Déclaration commune de la Ligue internationale socialiste (LIS), de l’Opposition trotskyste internationale (ITO) et de la Ligue pour la Cinquième internationale (L5I)
Le 24 février marquait le deuxième anniversaire de l’invasion russe de l’Ukraine, qui a entraîné des milliers de morts, des millions de personnes déplacées et des niveaux dévastateurs de destruction d’infrastructures et d’habitations.
L’objectif de Poutine de conquérir de vastes zones de l’Ukraine et d’installer un régime fantoche pro-Moscou a échoué. Durant la première année de la guerre, les troupes russes furent repoussées par la résistance ukrainienne.
La guerre est devenue une guerre de positions. L’armée russe a consolidé ses lignes dans le Donbass et à Lougansk. Là, les envahisseurs, en collaboration avec les milices nationalistes grand-russes, expulsèrent une grande partie de la population ukrainienne et annexèrent ces régions à la Fédération russe. Récemment, la Russie a également occupé une partie des régions de Zaporojie et de Kherson.
Malgré les sanctions occidentales massives et le soutien militaire et économique apporté à l’Ukraine par les pays de l’OTAN, la Russie – soutenue par la Chine – a réussi non seulement à réorganiser son économie, mais également à consolider ses positions militairement.

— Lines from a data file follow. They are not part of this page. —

(** [setupFirecracker] invokes a set of commands to provision and
    prepare a Firecracker virtual machine instance. *)
Definition setupFirecracker (runner : commandRunner) (logger : Logger)
           (name workspaceDevice tmpDir : string) (options : Options.t)
           (operations : Operations.t) : M (option error) :=
  (let fo := Options.FirecrackerOptions options in
   config <- daemonConfigStep tmpDir options ;;
   match snd config with
   | Some _ => ret (snd config)
   | None =>
       let daemonConfigFile := fst config in
       err <- RunCommand
                (startCommand name workspaceDevice daemonConfigFile
                              options operations) logger ;;
       match err with
       | Some _ => ret (errors_Wrap err "failed to start firecracker vm")
       | None =>
           if negb (String.eqb (FirecrackerOptions.VMStartupScriptPath fo) "")
           then
             err <- RunCommand
                      (startupScriptCommand name options operations) logger ;;
             match err with
             | Some _ => ret (errors_Wrap err "failed to run startup script")
             | None => ret None
             end
           else ret None
       end
   end)%host.

(** The command with which [teardownFirecracker] removes the VM. *)
Definition removeCommand (name : string) (operations : Operations.t)
  : command.t :=
  {| command.Key := "teardown.firecracker.remove";
     command.Command := flatten [str "ignite"; str "rm"; str "-f"; str name];
     command.Dir := "";
     command.Env := [];
     command.Operation := Operations.TeardownFirecrackerRemove operations |}.

(** [teardownFirecracker] issues a stop and a remove request for the
    Firecracker VM with the given name and removes the tmpDir. *)
Definition teardownFirecracker (runner : commandRunner) (logger : Logger)
           (name tmpDir : string) (operations : Operations.t)
  : M (option error) :=
  (err <- RunCommand (removeCommand name operations) logger ;;
   match err with
   | Some _ =>
       log15_Error "Failed to remove firecracker vm"
                   [("name", LogString name); ("err", LogError err)]
   | None => ret tt
   end ;;;
   err <- perform (OsRemoveAll tmpDir) ;;
   match err with
   | Some _ =>
       log15_Error "Failed to remove firecracker state tmp dir"
                   [("name", LogString name); ("err", LogError err)]
   | None => ret tt
   end ;;;
   ret None)%host.

(** ** Runners *)

(** [runnerWrapper], whose [RunCommand] is [runCommand]. *)
Definition defaultRunner : commandRunner := {| RunCommand := runCommand |}.

End Package.

Module dockerRunner.
Record t : Type := mk {
  dir : string;
  logger : Logger;
  options : Options.t
}.
End dockerRunner.

Module firecrackerRunner.
Record t : Type := mk {
  name : string;
  workspaceDevice : string;
  logger : Logger;
  options : Options.t;
  (* tmpDir is used to store temporary files used for firecracker
     execution. *)
  tmpDir : string;
  operations : Operations.t
}.

Definition set_tmpDir (r : t) (dir : string) : t :=
  mk (name r) (workspaceDevice r) (logger r) (options r) dir (operations r).
End firecrackerRunner.

(** [Runner] is the interface between an executor and the host on which
    commands are invoked.  The methods have pointer receivers: each
    returns the receiver as it leaves it, next to its error. *)
Class Runner (R : Type) : Type := {
  Setup : R -> M (R * option error);
  Teardown : R -> M (R * option error);
  Run : R -> CommandSpec.t -> M (R * option error)
}.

L’OTAN s’est élargie vers l’Est, toutes les puissances ont énormément augmenté leurs dépenses militaires et ce genre de nouvelle guerre froide entre puissances impérialistes est entrée dans une nouvelle étape de confrontation. Dans le même temps, les divisions internes du camp occidental sont apparues et la stratégie initiale (d’armer l’Ukraine jusqu’à ce qu’elle puisse résister à l’invasion russe, tout en évitant une confrontation ouverte entre l’OTAN et la Russie) a atteint ses limites.
Après deux ans, la guerre peut donner lieu à trois événements possibles. Premièrement, bien que peu probable, l’OTAN et l’Occident accroissent leur engagement et interviennent ouvertement en Ukraine, déclenchant une confrontation qui changerait la nature de la guerre dans son ensemble, mais menacerait également de provoquer une guerre mondiale. Deuxièmement, la guerre se poursuit comme une guerre de positions, avec des coûts matériels énormes, mais sans mouvements majeurs sur le front. Troisièmement, une paix imposée par l’impérialisme (que ce soit sous la forme d’un cessez-le-feu, d’un armistice ou de « négociations ») dans le but de geler le conflit. Ces trois évolutions se feraient au détriment de la classe ouvrière et des masses populaires d’Ukraine, mais aussi de la Russie et de l’Occident.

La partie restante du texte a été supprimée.